El Concejo Municipal deberá escuchar las ofertas que quedaron en competencia y serán sometidas a votación, y según establece la norma, Boccazzi necesita dos tercios de los votos de los concejales para entregar el contrato a una de las dos empresas.
La licitación de la basura ha sido una de las más desprolijas a juicio del mundo político y empresarial, quienes desde que se conocieron las bases administrativas objetaron la legalidad de las mismas y el proceso irregular por el que ha pasado hasta la fase final.
Cuatro concejales han presentado objeciones en distintas instancias; Vicente Karelovic, Andro Mimica y José Aguilante en la Corte de Apelaciones y Juan José Arcos en la Contraloría General de la República.
Además de ello, la empresa Áreas Verdes a través de sus asesores legales presentaron un pedido de impugnación al Tribunal de Contratación Pública, petición que está vigente.
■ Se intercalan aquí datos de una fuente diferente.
(* ===== verification/Order.v ===== *)
(** * The order domain of the example application: [src/exampleapp/ddd/order]

    The [Order] aggregate, its events, its command and query handlers and its
    repositories, on top of [Aggregate] and of the event store interface
    [EventLog]. The repository keeps pointers: a handler that finds an order changes
    the order of everybody else, so orders live in a heap. *)

From Stdlib Require Import Floats.SpecFloat.
From S2P Require Import Prelude Errors Trace Aggregate EventStore EventLog.
From S2P Require Import Entity.

(** ** Floating point

    [float64] is IEEE 754 binary64, without fused multiply-add. *)
Abbreviation float64 := spec_float.
Definition float_add : float64 -> float64 -> float64 := SFadd 53 1024.
Definition float_mul : float64 -> float64 -> float64 := SFmul 53 1024.
Definition float_of_int (z : Z) : float64 := binary_normalize 53 1024 z 0 false.
Definition float_zero : float64 := S754_zero false.

(** ** Events ([event/events.go])

    The events of the application, those of [src/exampleapp/ddd/inventory/event]
    included: all that an event store of [domainevent.Event] holds here. *)
Inductive domain_event :=
| OrderPlacedEvent (base : BaseEvent) (UserID : string) (TotalAmount : float64) (Items : list string)
| PaymentConfirmedEvent (base : BaseEvent)
| OrderShippedEvent (base : BaseEvent)
| OrderCancelledEvent (base : BaseEvent) (Reason : string)
| InventoryReservedEvent (base : BaseEvent) (ProductID : string) (Quantity : Z)
| InventoryReleasedEvent (base : BaseEvent) (ProductID : string) (Quantity : Z).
La comisión evaluadora que tuvo en un principio el proceso licitatorio, solicitó al alcalde Boccazzi revocar las bases adminsitrativas y llamar a otra licitación, por considerar que se estaba ante un trámite que no resguardaba la igualdad de competencia entre los oferentes y que el articulado de las pretensiones era ilegal y arbitrario, y que el equipo no tuvo asesoría jurídica de parte de los abogados municipales.
Este lunes, se conocerán los votos de los concejales, de aquellos que no han omitido opinión y de aquellos que han objetado el proceso por irregular.